PROVIDED ENTRIES: Begin

(** ** C10: absent timestamps *)

(** C10.  When a validated payload omits [created_at], [updated_at] or
    [last_active_at] (or gives [null]), the validated field is [None] and a
    successful sync stores [""] for it. *)
Theorem sync_user_absent_timestamps py_str d u (s : table) new :
  validate_user_dict py_str d = Some u ->
  fst (sync_user s u) <> ServerError ->
  snd (sync_user s u) !! ClerkUser.id u = Some new ->
  ((dget "created_at" d = None \/ dget "created_at" d = Some PNone) ->
     ClerkUser.created_at u = None /\ TenantUser.created_at new = "") /\
  ((dget "updated_at" d = None \/ dget "updated_at" d = Some PNone) ->
     ClerkUser.updated_at u = None /\ TenantUser.updated_at new = "") /\
  ((dget "last_active_at" d = None \/ dget "last_active_at" d = Some PNone) ->
     ClerkUser.last_active_at u = None /\ TenantUser.last_active_at new = "").
Proof.
  intros Hv Hok Hnew.
  pose proof (sync_user_success_row s u new Hok Hnew) as Hm.
  destruct (validate_user_dict_fields _ _ _ Hv) as (Hc & Hu & Hl).
  assert (Ec : TenantUser.created_at new = or_empty (ClerkUser.created_at u))
    by (change (Defaults.created_at (mapped_fields new) = Defaults.created_at (sync_defaults u)); congruence).
  assert (Eu : TenantUser.updated_at new = or_empty (ClerkUser.updated_at u))
    by (change (Defaults.updated_at (mapped_fields new) = Defaults.updated_at (sync_defaults u)); congruence).
  assert (El : TenantUser.last_active_at new = or_empty (ClerkUser.last_active_at u))
    by (change (Defaults.last_active_at (mapped_fields new) = Defaults.last_active_at (sync_defaults u)); congruence).
  split; [| split]; intros Ha;
    match goal with
    | |- ClerkUser.created_at u = None /\ _ =>
        pose proof (timestamp_none_of_absent _ _ _ _ Hc Ha) as Hn
    | |- ClerkUser.updated_at u = None /\ _ =>
        pose proof (timestamp_none_of_absent _ _ _ _ Hu Ha) as Hn
    | |- ClerkUser.last_active_at u = None /\ _ =>
        pose proof (timestamp_none_of_absent _ _ _ _ Hl Ha) as Hn
    end; (split; [exact Hn | rewrite ?Ec, ?Eu, ?El, Hn; reflexivity]).
Qed.

Lemma sync_user_absent_timestamps_witness :
  TenantUser.created_at (new_row "user_9" (sync_defaults user_9)) = "".
Proof.
  destruct (sync_user_absent_timestamps str_of_py [("id", PStr "user_9")] user_9 ∅
              (new_row "user_9" (sync_defaults user_9))
              ltac:(vm_compute; reflexivity) ltac:(vm_compute; discriminate)
              ltac:(vm_compute; reflexivity)) as (Hc & _ & _).
  apply (Hc (or_introl eq_refl)).
Defined.

(** ** C3: the two client errors *)

Lemma sync_user_outcome (s : table) u :
  fst (sync_user s u) = ServerError \/ exists m, fst (sync_user s u) = ok m.
Proof.
  rewrite sync_user_eq. cbv zeta. destruct (email_taken _ _ _); [left; reflexivity | right].
  destruct (s !! _); eexists; reflexivity.
Qed.

Lemma post_server_error_store py_str json_loads sig_valid (s : table) req :
  fst (post py_str json_loads sig_valid s req) = ServerError ->
  snd (post py_str json_loads sig_valid s req) = s.
Proof.
  unfold post. destruct (negb _); [discriminate |].
  destruct (json_loads (body req)) as [p|]; [| discriminate].
  unfold handle_payload. destruct (validate_event py_str p) as [ev|]; [| discriminate].
  destruct (_ || _).
  - rewrite sync_user_eq. cbv zeta. destruct (email_taken _ _ _); [reflexivity |].
    destruct (s !! _); discriminate.
  - destruct (String.eqb _ _); discriminate.
Qed.

(** When a request ends in a server error: a verified, valid
    [user.created] or [user.updated] event whose resolved [primary_email] is
    held by a row with another identifier. *)
Lemma post_server_error_iff py_str json_loads sig_valid (s : table) req :
  fst (post py_str json_loads sig_valid s req) = ServerError <->
  wh_verify sig_valid req = true /\
  exists p ev, json_loads (body req) = Some p /\ validate_event py_str p = Some ev /\
    (ClerkWebhookEvent.type ev = "user.created" \/ ClerkWebhookEvent.type ev = "user.updated") /\
    exists k' r, s !! k' = Some r /\ k' <> ClerkUser.id (ClerkWebhookEvent.data ev) /\
      TenantUser.primary_email r = Defaults.primary_email (sync_defaults (ClerkWebhookEvent.data ev)).
Proof.
  split.
  - intros H. unfold post in H.
    destruct (wh_verify sig_valid req) eqn:Hv; [| discriminate H].
    split; [reflexivity |].
    destruct (json_loads (body req)) as [p|] eqn:Hj; [| discriminate H].
    unfold handle_payload in H.
    destruct (validate_event py_str p) as [ev|] eqn:He; [| discriminate H].
    exists p, ev. split; [reflexivity | split; [exact He |]].
    cbv zeta in H.
    destruct (String.eqb (ClerkWebhookEvent.type ev) "user.created" ||
              String.eqb (ClerkWebhookEvent.type ev) "user.updated") eqn:Ht.
    + apply orb_true_iff in Ht.
      split; [destruct Ht as [Ht | Ht]; apply String.eqb_eq in Ht; [left | right]; exact Ht |].
      rewrite sync_user_eq in H. cbv zeta in H.
      destruct (email_taken _ _ _) eqn:T.
      * apply email_taken_true in T. destruct T as (k' & r & Hk & Hn & Hr).
        exists k', r. auto.
      * destruct (s !! _); discriminate H.
    + destruct (String.eqb _ "user.deleted"); discriminate H.
  - intros (Hv & p & ev & Hj & He & Ht & k' & r & Hk & Hn & Hr).
    rewrite (post_valid _ _ _ _ _ _ _ Hv Hj He). cbv zeta.
    replace (String.eqb (ClerkWebhookEvent.type ev) "user.created" ||
             String.eqb (ClerkWebhookEvent.type ev) "user.updated") with true
      by (destruct Ht as [-> | ->]; reflexivity).
    rewrite sync_user_eq. cbv zeta.
    destruct (email_taken _ _ _) eqn:T; [reflexivity |].
    exfalso. exact (email_taken_false _ _ _ T k' r Hk Hn Hr).
Qed.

PROVIDED ENTRIES: End

### BRIEF
Throughout the material above, find lines holding the word "Some", then copy them.

### RESULT
  validate_user_dict py_str d = Some u ->
  snd (sync_user s u) !! ClerkUser.id u = Some new ->
  ((dget "created_at" d = None \/ dget "created_at" d = Some PNone) ->
  ((dget "updated_at" d = None \/ dget "updated_at" d = Some PNone) ->
  ((dget "last_active_at" d = None \/ dget "last_active_at" d = Some PNone) ->
  exists p ev, json_loads (body req) = Some p /\ validate_event py_str p = Some ev /\
    exists k' r, s !! k' = Some r /\ k' <> ClerkUser.id (ClerkWebhookEvent.data ev) /\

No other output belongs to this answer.